Mobile World Congress (MWC) opens for business soon, and what Apple is doing usually casts a shadow at the world’s biggest mobile industry event. With that in mind, let’s note the plethora of satellite communication tools being introduced in the prelude to this year’s show.

Satellite’s gone, way up to…

Apple introduced the first generation of satellite communications via smartphones in September 2022, through a huge, multi-year deal, with GlobalStar. History shows Apple’s service — Emergency SOS via Satellite — reached market first. It is now available in multiple nations with iPhone 14.

As MWC approaches, we’ve already seen announcements outlining new products and solutions that use this technology. Here’s a short, cherry-picked selection:

It’s interesting that all these devices seem to support emergency connections, location sharing, and other useful features. And while some already offer a more “normal”  messaging experience than you currently get with Apple’s implementation, the direction of travel seems the same. Analysts expect nearly all major satellite operators will be using their Low Earth Orbit (LEO) satellites for such commercial applications.

Messaging for the rest of us

“Two-way satellite communications on smartphones and other devices will usher us into a new era of connectivity and open up new possibilities across many different verticals,” said JC Hsu, corporate vice president and general manager of MediaTek’s wireless communications business unit. 
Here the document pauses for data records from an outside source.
Lemma name_is_false (o : option string) (n : string) :
  name_is o n = false <-> o <> Some n.
Proof.
  rewrite <- name_is_true. destruct (name_is o n); split; congruence.
Qed.

Lemma find_absent {A : Type} (f : A -> bool) (l : list A) :
  (forall x, In x l -> f x = false) -> find f l = None.
Proof.
  induction l as [|x l IH]; simpl; auto.
  intros H. rewrite (H x) by now left. apply IH. intros y Hy. apply H. now right.
Qed.

Lemma find_first {A : Type} (f : A -> bool) (l1 l2 : list A) (x : A) :
  (forall y, In y l1 -> f y = false) -> f x = true ->
  find f (l1 ++ x :: l2) = Some x.
Proof.
  induction l1 as [|y l1 IH]; simpl; intros H Hx.
  - now rewrite Hx.
  - rewrite (H y) by now left. apply IH; auto.
Qed.

Lemma first_hit_skip (en : list FlavorEntry) (before rest : list string) :
  (forall q e, In q before -> In e en -> version e <> Some q) ->
  first_hit en (before ++ rest) = first_hit en rest.
Proof.
  induction before as [|q before IH]; simpl; intros H; auto.
  rewrite find_absent.
  - apply IH. intros q' e Hq. apply H. now right.
  - intros e He. apply name_is_false. apply H; auto.
Qed.

Lemma last_snoc {A : Type} (l : list A) (x : A) :
  nth_error (l ++ [x]) (List.length (l ++ [x]) - 1) = Some x.
Proof.
  rewrite length_app. simpl. replace (List.length l + 1 - 1)%nat with (List.length l) by lia.
  rewrite nth_error_app2 by lia. now rewrite Nat.sub_diag.
Qed.

(** C6: [bestEnglishFlavor] keeps the English candidates; with none it
    returns the empty string; otherwise it returns the cleaned text of the
    first English candidate of the first preferred version that any English
    candidate has, and, when no English candidate has a preferred version,
    the cleaned text of the last English candidate.  Cleaning leaves the
    words of the text with one space between them. *)
Theorem bestEnglishFlavor_selects (species : option Species) :
  let en := english species in
  (en = [] -> bestEnglishFlavor species = EmptyString)
  /\ (forall before p after e1 hit e2,
        preferred = before ++ p :: after ->
        (forall q e, In q before -> In e en -> version e <> Some q) ->
        en = e1 ++ hit :: e2 -> version hit = Some p ->
        (forall e, In e e1 -> version e <> Some p) ->
        bestEnglishFlavor species = clean (flavor_text hit))
  /\ (forall en' e,
        en = en' ++ [e] ->
        (forall q e', In q preferred -> In e' en -> version e' <> Some q) ->
        bestEnglishFlavor species = clean (flavor_text e))
  /\ (forall text, clean text = join " " (words text)).
Proof.
  cbv zeta. unfold bestEnglishFlavor. fold (english species).
  split; [| split; [| split]].
  - now intros ->.
  - intros before p after e1 hit e2 Hpref Hbefore Hen Hhit He1.
    assert (Hgo : first_hit (english species) preferred = Some hit).
    { rewrite Hpref, (first_hit_skip _ before (p :: after) Hbefore). simpl.
      rewrite Hen, find_first; auto.
      - intros y Hy. apply name_is_false. now apply He1.
      - now apply name_is_true. }
    rewrite Hgo, Hen. now destruct e1.
  - intros en' e Hen Hnone.
    assert (Hgo : first_hit (english species) preferred = None).
    { rewrite <- (app_nil_r preferred). now rewrite (first_hit_skip _ preferred [] Hnone). }
    rewrite Hgo, Hen, last_snoc. now destruct en'.
  - apply clean_words.
Qed.
(** X16: the line "Submit limit reached" is printed only for the cap
    itself, and only when the cap is the index of one of the tiles found:
    a negative cap, or one that is at least the number of tiles, never
    stops the loop. *)
Theorem limit_line_only_within_the_tiles {W path : Type} (E : TileSync.env W path)
    (name : Py.str) (folder : path) (submit_limit c : Z) st st' r evs limit :
  TileSync.main E name folder submit_limit c st = (st', r) ->
  TileSync.trace st' = TileSync.trace st ++ evs ->
  TileSync.LimitReached limit ∈ evs ->
  limit = submit_limit
  /\ exists total evs', evs = TileSync.Found total :: evs' /\ 0 <= submit_limit < total.
Proof.
  intros Hmain Htr Hin.
  destruct (main_events E name folder submit_limit c st st' r evs Hmain Htr)
    as [[-> _] | (tile_xs & evs' & r' & -> & Hrun & _)].
  - by apply elem_of_nil in Hin.
  - apply elem_of_cons in Hin as [Hin|Hin]; [discriminate Hin|].
    destruct (run_limit_line E name _ submit_limit c 0 tile_xs ∅ evs' r' limit Hrun Hin)
      as [-> Hrange].
    split; [reflexivity|]. eexists _, _. split; [reflexivity | lia].
Qed.

Lemma limit_line_only_within_the_tiles_witness :
  let run := TileSync.main Examples.five_tiles_env (Py.lit "5fc") Examples.data_folder 3 4
                           Examples.fresh in
  TileSync.LimitReached 3 ∈ TileSync.trace run.1
  /\ 3 = 3
  /\ exists total evs',
       TileSync.trace run.1 = TileSync.Found total :: evs' /\ 0 <= 3 < total.
Proof.
  cbv zeta.
  assert (Hin : TileSync.LimitReached 3
                ∈ TileSync.trace
                    (TileSync.main Examples.five_tiles_env (Py.lit "5fc")
                       Examples.data_folder 3 4 Examples.fresh).1).
  { remember (TileSync.main Examples.five_tiles_env (Py.lit "5fc") Examples.data_folder
                3 4 Examples.fresh) as run eqn:Hrun.
    vm_compute in Hrun. subst run. cbn [fst TileSync.trace]. list_member. }
  split; [exact Hin|].
  exact (limit_line_only_within_the_tiles Examples.five_tiles_env (Py.lit "5fc")
           Examples.data_folder 3 4 Examples.fresh _ _ _ 3
           (surjective_pairing _) eq_refl Hin).
Defined.

(** X17: submissions are throttled: every successful submission is
    followed at once by its "submitted" line and by a pause of
    [SUBMIT_THROTTLE_SECS], before anything else is done. *)
Theorem submissions_are_throttled {W path : Type} (E : TileSync.env W path)
    (name : Py.str) (folder : path) (submit_limit c : Z) st st' r evs
    before i argv job_id after :
  TileSync.main E name folder submit_limit c st = (st', r) ->
  TileSync.trace st' = TileSync.trace st ++ evs ->
  evs = before ++ TileSync.Submit i argv (Ok job_id) :: after ->
  exists subjob_name after',
    after = TileSync.Submitted i subjob_name job_id
            :: TileSync.Sleep TileSync.SUBMIT_THROTTLE_SECS :: after'.
Proof.
  intros Hmain Htr Hsplit.
  destruct (main_events E name folder submit_limit c st st' r evs Hmain Htr)
    as [[-> _] | (tile_xs & evs' & r' & -> & Hrun & _)].
  - by destruct before.
  - destruct before as [|ev before]; [discriminate Hsplit|].
    injection Hsplit as _ Hsplit.
    exact (run_throttle E name _ submit_limit c 0 tile_xs ∅ evs' r' Hrun
             before i argv job_id after Hsplit).
Qed.

Lemma submissions_are_throttled_witness :
  let run := TileSync.main Examples.rerun_env (Py.lit "5fc") Examples.data_folder 2 4
                           Examples.fresh in
  exists before argv job_id after,
    TileSync.trace run.1 = before ++ TileSync.Submit 1 argv (Ok job_id) :: after
    /\ exists subjob_name after',
         after = TileSync.Submitted 1 subjob_name job_id
                 :: TileSync.Sleep TileSync.SUBMIT_THROTTLE_SECS :: after'.
Proof.
  cbv zeta.
  assert (Hsplit : exists before argv job_id after,
            TileSync.trace
              (TileSync.main Examples.rerun_env (Py.lit "5fc") Examples.data_folder 2 4
                 Examples.fresh).1
            = before ++ TileSync.Submit 1 argv (Ok job_id) :: after).
  { remember (TileSync.main Examples.rerun_env (Py.lit "5fc") Examples.data_folder
                2 4 Examples.fresh) as run eqn:Hrun.
    vm_compute in Hrun. subst run. cbn [fst TileSync.trace].
    eexists [_; _], _, _, _. reflexivity. }
  destruct Hsplit as (before & argv & job_id & after & Hsplit).
  exists before, argv, job_id, after. split; [exact Hsplit|].
  exact (submissions_are_throttled Examples.rerun_env (Py.lit "5fc")
           Examples.data_folder 2 4 Examples.fresh _ _ _ before 1 argv job_id after
           (surjective_pairing _) eq_refl Hsplit).
Defined.

(** ** Names of the jobs *)

Lemma lit_inj (s t : string) : Py.lit s = Py.lit t -> s = t.
Proof.
  unfold Py.lit. intros H.
  rewrite <- (string_of_list_ascii_of_string s), <- (string_of_list_ascii_of_string t).
  f_equal. revert H.
  generalize (list_ascii_of_string s) (list_ascii_of_string t).
  intros l. induction l as [|a l IH]; intros [|b k]; cbn; try discriminate; [reflexivity|].
  intros [= Hab Hlk]. f_equal; [|by apply IH].
  rewrite <- (ascii_N_embedding a), <- (ascii_N_embedding b). by rewrite Hab.
Qed.

Lemma to_int_not_nil (n : Z) : Z.to_int n <> Decimal.Pos Decimal.Nil /\ Z.to_int n <> Decimal.Neg Decimal.Nil.
Proof.
  destruct n as [|p|p]; cbn; split; try discriminate;
    intros [= H]; by apply DecimalPos.Unsigned.to_uint_nonnil in H.
Qed.
(** * The aubio silence detector Vamp plugin (plugins/Silence.cpp)

    A shallow embedding of class [Silence]: its constructor, [initialise],
    [reset], [getParameter], [setParameter], [process] and
    [getRemainingFeatures], followed by the properties of the streaming
    state machine and of the boundary refinement that [process] performs.

    Conventions.
    - [size_t] values are integers in [0, 2^64); every [size_t] operation of
      the source is written with its wrap-around ([size_add], [size_sub],
      [size_mul]).  [long] is the 64-bit signed range ([long_of]).
    - The two sample buffers live in a store indexed by locations, so that
      the pointer exchange at the end of [process] is an exchange of
      locations and not of contents.
    - C++ code that reads or writes outside an allocated array, or through a
      null pointer, has no defined behaviour: the embedding returns [Fault].
    - The two [for] loops of the refinement whose step is a run-time value
      take a fuel argument; [OutOfFuel] means the loop was still running.
    - What the plugin takes from libraries outside the repository is a
      parameter of the development: the float type, aubio's level
      classifier, and the Vamp SDK's [RealTime] arithmetic. *)

From Stdlib Require Import ZArith Bool String.
From stdpp Require Import base decidable option list gmap strings.

Local Open Scope Z_scope.

(** ** Outcomes of fallible code *)

Inductive fault : Type :=
  | NullPointer
  | OutOfBounds.

Inductive outcome (A : Type) : Type :=
  | Ok (a : A)
  | Fault (f : fault)
  | OutOfFuel.

Arguments Ok {A} a.
Arguments Fault {A} f.
Arguments OutOfFuel {A}.

#[global] Instance outcome_ret : MRet outcome := fun A a => Ok a.

#[global] Instance outcome_bind : MBind outcome := fun A B k m =>
  match m with
  | Ok a => k a
  | Fault f => Fault f
  | OutOfFuel => OutOfFuel
  end.

#[global] Instance outcome_fmap : FMap outcome := fun A B g m =>
  match m with
  | Ok a => Ok (g a)
  | Fault f => Fault f
  | OutOfFuel => OutOfFuel
  end.

(** Dereferencing a pointer member that the constructor set to 0. *)
Definition deref {A : Type} (p : option A) : outcome A :=
  match p with
  | Some a => Ok a
  | None => Fault NullPointer
  end.

(** A counted [for] loop over the indices [idx], threading a state. *)
Fixpoint for_each {S : Type} (idx : list nat) (body : nat -> S -> outcome S)
    (s : S) : outcome S :=
  match idx with
  | [] => Ok s
  | i :: rest => s' ← body i s; for_each rest body s'
  end.

(** ** Machine integers *)

Definition SIZE_MOD : Z := 2 ^ 64.
Definition UINT_MOD : Z := 2 ^ 32.

Definition size_wrap (z : Z) : Z := z mod SIZE_MOD.
Definition size_add (a b : Z) : Z := size_wrap (a + b).
Definition size_sub (a b : Z) : Z := size_wrap (a - b).
Definition size_mul (a b : Z) : Z := size_wrap (a * b).

(** Conversion to [long] (64-bit two's complement). *)
Definition long_of (z : Z) : Z := (z + 2 ^ 63) mod SIZE_MOD - 2 ^ 63.
(** Unary minus on [long]. *)
Definition long_neg (z : Z) : Z := long_of (- z).
(** Conversion to [unsigned int]. *)
Definition uint_of (z : Z) : Z := z mod UINT_MOD.

(** ** Buffers and the store *)

(** aubio's [fvec_t]: [length] samples for each of [channels] channels,
    reached through [data].  [data] is a location of the store; the store
    holds, per location, the channel arrays. *)
Record fvec_t : Type := {
  fv_length : Z;
  fv_channels : Z;
  fv_data : nat
}.

Section Plugin.

(** [float], also aubio's [smpl_t]. *)
Variable float : Type.
(** Conversion of the integer and decimal literals of the source. *)
Variable float_of_Z : Z -> float.
(** [lrintf] of libm. *)
Variable lrintf : float -> Z.

(** aubio's level classifier [aubio_silence_detection(vec, threshold)],
    applied to the samples [vec] gives access to: one list per channel,
    [vec.length] samples each. *)
Variable aubio_silence_detection : list (list float) -> float -> bool.

(** [Vamp::RealTime], its [operator+] and [RealTime::frame2RealTime]. *)
Variable RealTime : Type.
Variable rt_add : RealTime -> RealTime -> RealTime.
Variable frame2RealTime : Z -> Z -> RealTime.

Abbreviation store := (list (list (list float))).

(** [new_fvec(length, channels)] of aubio: fresh zero-filled channel
    arrays. *)
Definition new_fvec (length channels : Z) (h : store) : fvec_t * store :=
  ({| fv_length := length; fv_channels := channels; fv_data := List.length h |},
   h ++ [replicate (Z.to_nat channels) (replicate (Z.to_nat length) (float_of_Z 0))]).

(** [fvec_write_sample(s, data, channel, position)] of aubio:
    [s->data[channel][position] = data]. *)
Definition fvec_write_sample (h : store) (s : fvec_t) (data : float)
    (channel position : nat) : outcome store :=
  match h !! fv_data s with
  | None => Fault OutOfBounds
  | Some rows =>
      match rows !! channel with
      | None => Fault OutOfBounds
      | Some row =>
          if decide (position < List.length row)%nat
          then Ok (<[fv_data s := <[channel := <[position := data]> row]> rows]> h)
          else Fault OutOfBounds
      end
  end.

(** [inputBuffers[j][i]]. *)
Definition input_sample (inputBuffers : list (list float)) (j i : nat)
    : outcome float :=
  match inputBuffers !! j with
  | None => Fault OutOfBounds
  | Some chan =>
      match chan !! i with
      | None => Fault OutOfBounds
      | Some x => Ok x
      end
  end.

(** The samples a vector with [length = len], [channels = ch] and channel
    pointers [rows[j] + start] gives access to. *)
Definition window (rows : list (list float)) (start len ch : Z)
    : list (list float) :=
  (fun row => take (Z.to_nat len) (drop (Z.to_nat start) row))
    <$> take (Z.to_nat ch) rows.

(** All of those samples lie inside the channel arrays. *)
Definition window_ok (rows : list (list float)) (start len ch : Z) : Prop :=
  (Z.to_nat ch <= List.length rows)%nat /\ 0 <= start /\ 0 <= len /\
  Forall (fun row => start + len <= Z.of_nat (List.length row))
         (take (Z.to_nat ch) rows).

#[global] Instance window_ok_dec rows start len ch :
  Decision (window_ok rows start len ch).
Proof. unfold window_ok. apply _. Defined.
We know Apple and GlobalStar are investing heavily in satellite infrastructure, and that most of that investment hasn’t quite reached the skies. The move suggests Apple’s current satellite usage proposition will in the future expand.

Apple already holds patents for expanding the service to handle photos, videos and other media applications, and others are moving in a similar direction, with two-way messaging clearly emerging as the next frontier. After all, if Bullitt and Motorola can do it, Apple won’t want to be far behind.
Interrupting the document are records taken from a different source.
(** * PathGenerator (ql/MonteCarlo/pathgenerator.hpp)

    A shallow embedding of QuantLib's [PathGenerator<GSG>] class template and
    the properties its specification states about it.

    Conventions of the embedding.
    - [Real] and [Time] are QuantLib's typedefs of [double].  The class is
      embedded twice.  The first embedding takes them as exact rationals in
      canonical form, and carries the statements about the structure of
      the computation: which collaborator is drawn from, which function of
      the process receives which argument, what is written where.
      Rounding plays no part in those: the one identity of arithmetic they
      use, that multiplying by -1 negates, is exact in binary64 too.  The
      second embedding, module [Double], follows the first line for line
      over IEEE 754 binary64 with rounding to nearest, and carries the
      statements that name decimal values or depend on how sums round.
    - [Size] (an unsigned machine integer) is an [N]; the one subtraction the
      class performs on it, [timeGrid_.size()-1], wraps around at zero.
    - Member functions that mutate [mutable] members take the object and
      return the new object next to their result.
    - Reading or writing an array out of its range, and dereferencing a null
      process handle, is undefined behaviour in C++: the operation returns
      [None]. *)

From Stdlib Require Import ZArith NArith QArith Qcanon String DecimalString Lia.
From Stdlib Require Import Ascii.
From Stdlib Require DecimalN DecimalPos.
From Stdlib Require Import Floats.
From stdpp Require Import base option list numbers.

Abbreviation Real := Qc.
Abbreviation Time := Qc.
Abbreviation Size := N.
(** * BCH Stratum Inspector: a shallow embedding of [bch_stratum_inspector.py]

    The Python module is embedded function by function.  Python values are
    modelled as follows:

    - [int]    : [Z] (unbounded);
    - [bytes]  : [list byte], one constructor of [Init.Byte.byte] per octet;
    - [str]    : [string] for the hex and address strings the module shuffles
                 (ASCII only), and [list Z] (code points) for decoded text;
    - exceptions: the left summand of [result]; a function that can raise
      returns [result A], one that cannot returns [A].

    Part I holds the definitions, Part II the proofs. *)

From Stdlib Require Import ZArith List String Ascii Bool Lia Btauto.
From coqutil Require Import Byte Word.LittleEndianList.
Import ListNotations.

Local Open Scope Z_scope.
Local Open Scope list_scope.
Set Warnings "-register-all".

(* ================================================================== *)
(** * Part I.  Definitions                                             *)
(* ================================================================== *)

(** ** The fragment of the Python runtime the module relies on *)

Module Py.

(** Exceptions the embedded code can raise.  [LoopBudget] is not a Python
    exception: it marks a [while] loop of the model running out of its
    iteration budget, and is shown unreachable where it matters. *)
Inductive exn : Type :=
| IndexError
| ValueError
| StructError
| UnicodeDecodeError
| TypeError
| LoopBudget.

Definition result (A : Type) : Type := (exn + A)%type.

Definition ok {A : Type} (a : A) : result A := inr a.
Definition raise {A : Type} (e : exn) : result A := inl e.

Definition bind {A B : Type} (m : result A) (k : A -> result B) : result B :=
  match m with
  | inl e => inl e
  | inr a => k a
  end.

Definition exn_eqb (a b : exn) : bool :=
  match a, b with
  | IndexError, IndexError | ValueError, ValueError
  | StructError, StructError | UnicodeDecodeError, UnicodeDecodeError
  | TypeError, TypeError | LoopBudget, LoopBudget => true
  | _, _ => false
  end.

(** [try: m  except e: h] *)
Definition try_except {A : Type} (m : result A) (e : exn) (h : result A) : result A :=
  match m with
  | inl e' => if exn_eqb e e' then h else inl e'
  | inr a => inr a
  end.

Definition bytes : Type := list byte.

(** [len(x)] *)
Definition len {A : Type} (l : list A) : Z := Z.of_nat (List.length l).

(** Slice bounds are clamped the way [PySlice_AdjustIndices] does for a
    step of 1: a negative bound counts from the end, and every bound is
    brought back into [0, len]. *)
Definition adjust (n i : Z) : Z :=
  if i <? 0 then Z.max 0 (i + n) else Z.min i n.

(** [l[lo:hi]] *)
Definition slice {A : Type} (l : list A) (lo hi : Z) : list A :=
  let a := adjust (len l) lo in
  let b := adjust (len l) hi in
  firstn (Z.to_nat (b - a)) (skipn (Z.to_nat a) l).

(** [l[lo:]] *)
Definition slice_from {A : Type} (l : list A) (lo : Z) : list A :=
  skipn (Z.to_nat (adjust (len l) lo)) l.

(** [l[:hi]] *)
Definition slice_to {A : Type} (l : list A) (hi : Z) : list A :=
  firstn (Z.to_nat (adjust (len l) hi)) l.

(** [l[i]]: a negative index counts from the end; out of range raises. *)
Definition index {A : Type} (l : list A) (i : Z) : result A :=
  let j := if i <? 0 then i + len l else i in
  if (j <? 0) || (len l <=? j) then raise IndexError
  else match nth_error l (Z.to_nat j) with
       | Some a => ok a
       | None => raise IndexError
       end.

(** [a << n] and [a >> n]: a negative shift count raises [ValueError]. *)
Definition lshift (a n : Z) : result Z :=
  if n <? 0 then raise ValueError else ok (Z.shiftl a n).

Definition rshift (a n : Z) : result Z :=
  if n <? 0 then raise ValueError else ok (Z.shiftr a n).

(** [range(start, stop, step)] for a non-zero step. *)
Definition range3 (start stop step : Z) : list Z :=
  let n := if 0 <? step then (stop - start + step - 1) / step
           else (start - stop - step - 1) / (- step) in
  map (fun k => start + Z.of_nat k * step) (seq 0 (Z.to_nat n)).

(** [range(n)] *)
Definition range (n : Z) : list Z := range3 0 n 1.

(** [int.from_bytes(b, 'little')] and [int.from_bytes(b, 'big')] *)
Definition int_from_bytes_little (b : bytes) : Z := le_combine b.
Definition int_from_bytes_big (b : bytes) : Z := le_combine (rev b).
(** * Momentum: ownership and optimistic synchronisation

    A shallow embedding of the schema (tables, row-level-security
    policies, triggers, foreign keys) and of the client components
    (TodayView, GoalsView, MilestonesView, AddItemModal), followed by the
    properties of the synchronisation contract.

    Conventions.
    - A table is the list of its rows in heap order.
    - UUIDs, DATE values and the text of form inputs are strings, as the
      client sees them; TIMESTAMP and TIME values are integers (an
      instant, resp. an offset in the day). Text that a payload gives for
      a TIME column, or for a DATE column that a form input feeds, goes
      through the input conversion of the type, which may refuse it.
    - A JavaScript object literal passed to [insert] is a finite map from
      column names to JSON values, so that an omitted field and a field
      set to [null] stay distinct. *)

From stdpp Require Import gmap strings list sorting.
From Stdlib Require Import ZArith.

Local Open Scope string_scope.
Local Open Scope list_scope.
Local Open Scope Z_scope.

Abbreviation uuid := string (only parsing).
Abbreviation date := string (only parsing).
Abbreviation timestamp := Z (only parsing).
Abbreviation time := Z (only parsing).

(** ** JSON values carried by payloads and user metadata *)

Inductive jsval : Type :=
| JNull
| JBool (b : bool)
| JStr (s : string).

#[global] Instance jsval_eq_dec : EqDecision jsval.
Proof. solve_decision. Defined.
Will this be a feature in iPhone 15? Perhaps.

It seems pretty obvious that once Apple has enough birds high in the sky to support it, messaging via satellite will become a standard issue iPhone feature. In fact, given that competitors seem to be going in the same direction, this may become a standard issue for any smartphone.

While at first glance that may seem to be a negative for mobile telcos, it probably isn’t – if anything it means their networks will become less clogged with messaging bandwidth, bandwidth they can then use to provide the next-generation network services most seem interested in right now (think private 5G networks, SD-WAN, and IoT connectivity services).

The race to 6G has begun

Meanwhile, consumers (and presumably other users seeking ways to get online in scenarios in which standard networks are either unavailable or cannot be trusted) are seeing the cost of access to satellite communications decline. The Bulllit product costs just $99 a year, for example.
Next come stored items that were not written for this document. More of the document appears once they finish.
(** X10. For a name that contains "hba1c", when a pattern of the list
    matches the cleaned line and none before it does, [extract_value]
    returns the float of group 1 of that match, a digit string with an
    optional point, which is not negative, and prints nothing. *)
Theorem hba1c_pattern_value :
  forall (line name : str) (before : list Re.regex) (p : Re.regex)
         (after : list Re.regex) (m : Re.caps),
    is_hba1c name = true ->
    patterns = before ++ p :: after ->
    (forall q, In q before -> Re.search true q (clean line) = None) ->
    Re.search true p (clean line) = Some m ->
    exists w v,
      Re.group 1 m = Some w /\ unsigned_decimal w /\
      PyFloat.of_str w = Some v /\ PyFloat.nonneg v = true /\
      extract_value line name = (Ok (Some v), []).
Proof. exact hba1c_first_pattern_decides. Qed.

Lemma hba1c_pattern_value_witness :
  exists w v,
    Re.group 1 [(1, py "6.1")] = Some w /\ unsigned_decimal w /\
    PyFloat.of_str w = Some v /\ PyFloat.nonneg v = true /\
    extract_value (py "H.P.L.C 6.1") (py "HbA1c - (HPLC)") = (Ok (Some v), []).
Proof.
  apply (@hba1c_pattern_value (py "H.P.L.C 6.1") (py "HbA1c - (HPLC)")
           [pattern_percent] pattern_hplc_before
           [pattern_hplc_after; pattern_at_end] [(1, py "6.1")]).
  - reflexivity.
  - reflexivity.
  - intros q [<-|[]]. vm_compute. reflexivity.
  - vm_compute. reflexivity.
Defined.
Solutions available now don’t yet replace satellite phones with voice and data communication, but innovation continues. We know 6G will embrace space communications and we also know operators such as SES already plan satellite based broadband connectivity which will be demonstrated at MWC.

All this activity, combined with what we’ve learned about the need to build robust communication systems thanks to the invasion of Ukraine, suggest satellite is destined to become a significant component in future broadband provision. It may take a decade to get there, but with every major operator now playing in the space, don’t be too surprised to see competition intensify.

Given Apple’s presence in the smartphone sector, the association with GlobalStar gives both a good launching pad for the smartphone space race. Meanwhile, given the relatively small number of companies capable of delivering satellite connectivity and the overall importance of data communications, the sector will inevitably hit regulatory oversight, and privacy advocates will rightfully amplify their demand for end-to-end encryption.